MATERIAL PROVIDED
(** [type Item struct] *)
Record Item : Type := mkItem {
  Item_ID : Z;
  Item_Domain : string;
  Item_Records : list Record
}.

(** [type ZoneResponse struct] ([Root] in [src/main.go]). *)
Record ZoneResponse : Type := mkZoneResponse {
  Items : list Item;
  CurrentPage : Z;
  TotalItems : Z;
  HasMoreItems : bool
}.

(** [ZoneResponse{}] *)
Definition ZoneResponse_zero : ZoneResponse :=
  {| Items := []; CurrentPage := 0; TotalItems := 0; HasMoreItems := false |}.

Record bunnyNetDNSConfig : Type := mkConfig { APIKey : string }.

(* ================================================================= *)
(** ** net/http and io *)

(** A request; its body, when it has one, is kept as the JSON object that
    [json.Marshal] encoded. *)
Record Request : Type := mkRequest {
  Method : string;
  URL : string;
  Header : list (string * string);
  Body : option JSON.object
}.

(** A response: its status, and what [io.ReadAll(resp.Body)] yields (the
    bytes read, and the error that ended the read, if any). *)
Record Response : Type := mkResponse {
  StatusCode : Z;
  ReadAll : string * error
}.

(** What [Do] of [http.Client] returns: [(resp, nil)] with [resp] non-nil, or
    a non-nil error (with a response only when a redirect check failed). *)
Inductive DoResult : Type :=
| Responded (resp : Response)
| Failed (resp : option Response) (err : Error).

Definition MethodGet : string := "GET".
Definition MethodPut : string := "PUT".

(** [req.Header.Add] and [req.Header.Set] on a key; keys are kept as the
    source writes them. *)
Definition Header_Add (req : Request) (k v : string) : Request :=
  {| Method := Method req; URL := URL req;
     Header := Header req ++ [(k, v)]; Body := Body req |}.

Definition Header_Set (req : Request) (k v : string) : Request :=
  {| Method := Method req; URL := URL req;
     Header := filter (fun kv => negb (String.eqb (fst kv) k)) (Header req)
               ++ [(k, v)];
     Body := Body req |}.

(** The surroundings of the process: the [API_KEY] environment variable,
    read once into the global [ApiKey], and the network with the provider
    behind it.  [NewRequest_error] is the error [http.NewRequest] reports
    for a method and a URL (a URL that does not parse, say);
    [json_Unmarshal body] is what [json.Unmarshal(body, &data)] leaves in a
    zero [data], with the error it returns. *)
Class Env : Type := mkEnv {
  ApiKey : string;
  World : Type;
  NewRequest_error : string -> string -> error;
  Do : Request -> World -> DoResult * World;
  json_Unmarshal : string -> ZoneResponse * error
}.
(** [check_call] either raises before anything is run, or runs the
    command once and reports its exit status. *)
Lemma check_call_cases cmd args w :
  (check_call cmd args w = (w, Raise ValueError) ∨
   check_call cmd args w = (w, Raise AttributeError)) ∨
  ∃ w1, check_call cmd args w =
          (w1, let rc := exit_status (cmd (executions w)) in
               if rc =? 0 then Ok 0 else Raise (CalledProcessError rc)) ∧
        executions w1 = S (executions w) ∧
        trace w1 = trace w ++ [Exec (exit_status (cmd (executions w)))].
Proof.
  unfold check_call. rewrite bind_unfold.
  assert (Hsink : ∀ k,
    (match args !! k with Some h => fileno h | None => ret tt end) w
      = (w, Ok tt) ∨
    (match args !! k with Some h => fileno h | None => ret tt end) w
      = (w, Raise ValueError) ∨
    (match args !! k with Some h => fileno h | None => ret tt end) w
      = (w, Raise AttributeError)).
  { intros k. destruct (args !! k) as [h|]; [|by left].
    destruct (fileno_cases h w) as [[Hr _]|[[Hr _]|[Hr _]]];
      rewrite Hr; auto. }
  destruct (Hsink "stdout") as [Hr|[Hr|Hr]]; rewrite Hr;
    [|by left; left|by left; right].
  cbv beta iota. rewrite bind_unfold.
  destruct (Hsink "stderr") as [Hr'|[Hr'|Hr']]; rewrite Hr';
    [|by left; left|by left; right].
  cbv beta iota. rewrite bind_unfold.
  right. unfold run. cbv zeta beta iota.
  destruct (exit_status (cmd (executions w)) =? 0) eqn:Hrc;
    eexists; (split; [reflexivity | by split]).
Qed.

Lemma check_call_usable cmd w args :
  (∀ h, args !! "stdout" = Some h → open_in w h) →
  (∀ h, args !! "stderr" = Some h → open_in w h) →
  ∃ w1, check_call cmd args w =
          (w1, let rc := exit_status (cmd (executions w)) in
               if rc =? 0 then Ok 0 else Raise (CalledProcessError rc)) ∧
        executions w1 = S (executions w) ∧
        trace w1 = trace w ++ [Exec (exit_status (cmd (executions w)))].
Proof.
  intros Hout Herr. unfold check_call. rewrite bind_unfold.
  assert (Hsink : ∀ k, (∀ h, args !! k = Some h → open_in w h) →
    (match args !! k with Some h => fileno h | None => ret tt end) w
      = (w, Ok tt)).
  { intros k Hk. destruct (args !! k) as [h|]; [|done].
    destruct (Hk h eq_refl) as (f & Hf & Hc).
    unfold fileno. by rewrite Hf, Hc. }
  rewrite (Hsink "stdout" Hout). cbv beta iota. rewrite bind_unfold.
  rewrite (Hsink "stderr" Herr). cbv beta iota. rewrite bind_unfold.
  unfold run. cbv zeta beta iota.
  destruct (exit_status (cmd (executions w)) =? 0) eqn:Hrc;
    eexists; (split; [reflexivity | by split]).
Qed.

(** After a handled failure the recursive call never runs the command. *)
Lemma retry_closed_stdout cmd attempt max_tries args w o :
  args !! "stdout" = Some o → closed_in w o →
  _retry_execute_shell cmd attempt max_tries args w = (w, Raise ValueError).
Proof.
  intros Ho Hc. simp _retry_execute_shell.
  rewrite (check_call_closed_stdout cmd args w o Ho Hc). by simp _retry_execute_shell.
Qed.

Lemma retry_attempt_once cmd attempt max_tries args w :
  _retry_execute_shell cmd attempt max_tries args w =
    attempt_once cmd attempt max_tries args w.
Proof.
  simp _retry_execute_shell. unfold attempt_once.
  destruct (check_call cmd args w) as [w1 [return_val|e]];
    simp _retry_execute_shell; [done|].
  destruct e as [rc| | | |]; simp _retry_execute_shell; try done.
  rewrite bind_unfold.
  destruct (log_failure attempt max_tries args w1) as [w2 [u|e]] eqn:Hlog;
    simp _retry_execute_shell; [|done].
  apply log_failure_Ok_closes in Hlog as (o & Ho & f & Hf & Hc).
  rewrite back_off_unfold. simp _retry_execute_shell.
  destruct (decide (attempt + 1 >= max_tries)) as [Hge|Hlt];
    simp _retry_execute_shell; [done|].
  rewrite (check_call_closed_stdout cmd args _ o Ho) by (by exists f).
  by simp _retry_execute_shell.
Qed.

WHAT YOU SHOULD DO
Copy each record above so that no word or mark differs.

RESPONSE TO THIS EXERCISE
(** [type Item struct] *)
Record Item : Type := mkItem {
  Item_ID : Z;
  Item_Domain : string;
  Item_Records : list Record
}.

(** [type ZoneResponse struct] ([Root] in [src/main.go]). *)
Record ZoneResponse : Type := mkZoneResponse {
  Items : list Item;
  CurrentPage : Z;
  TotalItems : Z;
  HasMoreItems : bool
}.

(** [ZoneResponse{}] *)
Definition ZoneResponse_zero : ZoneResponse :=
  {| Items := []; CurrentPage := 0; TotalItems := 0; HasMoreItems := false |}.

Record bunnyNetDNSConfig : Type := mkConfig { APIKey : string }.

(* ================================================================= *)
(** ** net/http and io *)

(** A request; its body, when it has one, is kept as the JSON object that
    [json.Marshal] encoded. *)
Record Request : Type := mkRequest {
  Method : string;
  URL : string;
  Header : list (string * string);
  Body : option JSON.object
}.

(** A response: its status, and what [io.ReadAll(resp.Body)] yields (the
    bytes read, and the error that ended the read, if any). *)
Record Response : Type := mkResponse {
  StatusCode : Z;
  ReadAll : string * error
}.

(** What [Do] of [http.Client] returns: [(resp, nil)] with [resp] non-nil, or
    a non-nil error (with a response only when a redirect check failed). *)
Inductive DoResult : Type :=
| Responded (resp : Response)
| Failed (resp : option Response) (err : Error).

Definition MethodGet : string := "GET".
Definition MethodPut : string := "PUT".

(** [req.Header.Add] and [req.Header.Set] on a key; keys are kept as the
    source writes them. *)
Definition Header_Add (req : Request) (k v : string) : Request :=
  {| Method := Method req; URL := URL req;
     Header := Header req ++ [(k, v)]; Body := Body req |}.

Definition Header_Set (req : Request) (k v : string) : Request :=
  {| Method := Method req; URL := URL req;
     Header := filter (fun kv => negb (String.eqb (fst kv) k)) (Header req)
               ++ [(k, v)];
     Body := Body req |}.

(** The surroundings of the process: the [API_KEY] environment variable,
    read once into the global [ApiKey], and the network with the provider
    behind it.  [NewRequest_error] is the error [http.NewRequest] reports
    for a method and a URL (a URL that does not parse, say);
    [json_Unmarshal body] is what [json.Unmarshal(body, &data)] leaves in a
    zero [data], with the error it returns. *)
Class Env : Type := mkEnv {
  ApiKey : string;
  World : Type;
  NewRequest_error : string -> string -> error;
  Do : Request -> World -> DoResult * World;
  json_Unmarshal : string -> ZoneResponse * error
}.
(** [check_call] either raises before anything is run, or runs the
    command once and reports its exit status. *)
Lemma check_call_cases cmd args w :
  (check_call cmd args w = (w, Raise ValueError) ∨
   check_call cmd args w = (w, Raise AttributeError)) ∨
  ∃ w1, check_call cmd args w =
          (w1, let rc := exit_status (cmd (executions w)) in
               if rc =? 0 then Ok 0 else Raise (CalledProcessError rc)) ∧
        executions w1 = S (executions w) ∧
        trace w1 = trace w ++ [Exec (exit_status (cmd (executions w)))].
Proof.
  unfold check_call. rewrite bind_unfold.
  assert (Hsink : ∀ k,
    (match args !! k with Some h => fileno h | None => ret tt end) w
      = (w, Ok tt) ∨
    (match args !! k with Some h => fileno h | None => ret tt end) w
      = (w, Raise ValueError) ∨
    (match args !! k with Some h => fileno h | None => ret tt end) w
      = (w, Raise AttributeError)).
  { intros k. destruct (args !! k) as [h|]; [|by left].
    destruct (fileno_cases h w) as [[Hr _]|[[Hr _]|[Hr _]]];
      rewrite Hr; auto. }
  destruct (Hsink "stdout") as [Hr|[Hr|Hr]]; rewrite Hr;
    [|by left; left|by left; right].
  cbv beta iota. rewrite bind_unfold.
  destruct (Hsink "stderr") as [Hr'|[Hr'|Hr']]; rewrite Hr';
    [|by left; left|by left; right].
  cbv beta iota. rewrite bind_unfold.
  right. unfold run. cbv zeta beta iota.
  destruct (exit_status (cmd (executions w)) =? 0) eqn:Hrc;
    eexists; (split; [reflexivity | by split]).
Qed.

Lemma check_call_usable cmd w args :
  (∀ h, args !! "stdout" = Some h → open_in w h) →
  (∀ h, args !! "stderr" = Some h → open_in w h) →
  ∃ w1, check_call cmd args w =
          (w1, let rc := exit_status (cmd (executions w)) in
               if rc =? 0 then Ok 0 else Raise (CalledProcessError rc)) ∧
        executions w1 = S (executions w) ∧
        trace w1 = trace w ++ [Exec (exit_status (cmd (executions w)))].
Proof.
  intros Hout Herr. unfold check_call. rewrite bind_unfold.
  assert (Hsink : ∀ k, (∀ h, args !! k = Some h → open_in w h) →
    (match args !! k with Some h => fileno h | None => ret tt end) w
      = (w, Ok tt)).
  { intros k Hk. destruct (args !! k) as [h|]; [|done].
    destruct (Hk h eq_refl) as (f & Hf & Hc).
    unfold fileno. by rewrite Hf, Hc. }
  rewrite (Hsink "stdout" Hout). cbv beta iota. rewrite bind_unfold.
  rewrite (Hsink "stderr" Herr). cbv beta iota. rewrite bind_unfold.
  unfold run. cbv zeta beta iota.
  destruct (exit_status (cmd (executions w)) =? 0) eqn:Hrc;
    eexists; (split; [reflexivity | by split]).
Qed.

(** After a handled failure the recursive call never runs the command. *)
Lemma retry_closed_stdout cmd attempt max_tries args w o :
  args !! "stdout" = Some o → closed_in w o →
  _retry_execute_shell cmd attempt max_tries args w = (w, Raise ValueError).
Proof.
  intros Ho Hc. simp _retry_execute_shell.
  rewrite (check_call_closed_stdout cmd args w o Ho Hc). by simp _retry_execute_shell.
Qed.

Lemma retry_attempt_once cmd attempt max_tries args w :
  _retry_execute_shell cmd attempt max_tries args w =
    attempt_once cmd attempt max_tries args w.
Proof.
  simp _retry_execute_shell. unfold attempt_once.
  destruct (check_call cmd args w) as [w1 [return_val|e]];
    simp _retry_execute_shell; [done|].
  destruct e as [rc| | | |]; simp _retry_execute_shell; try done.
  rewrite bind_unfold.
  destruct (log_failure attempt max_tries args w1) as [w2 [u|e]] eqn:Hlog;
    simp _retry_execute_shell; [|done].
  apply log_failure_Ok_closes in Hlog as (o & Ho & f & Hf & Hc).
  rewrite back_off_unfold. simp _retry_execute_shell.
  destruct (decide (attempt + 1 >= max_tries)) as [Hge|Hlt];
    simp _retry_execute_shell; [done|].
  rewrite (check_call_closed_stdout cmd args _ o Ho) by (by exists f).
  by simp _retry_execute_shell.
Qed.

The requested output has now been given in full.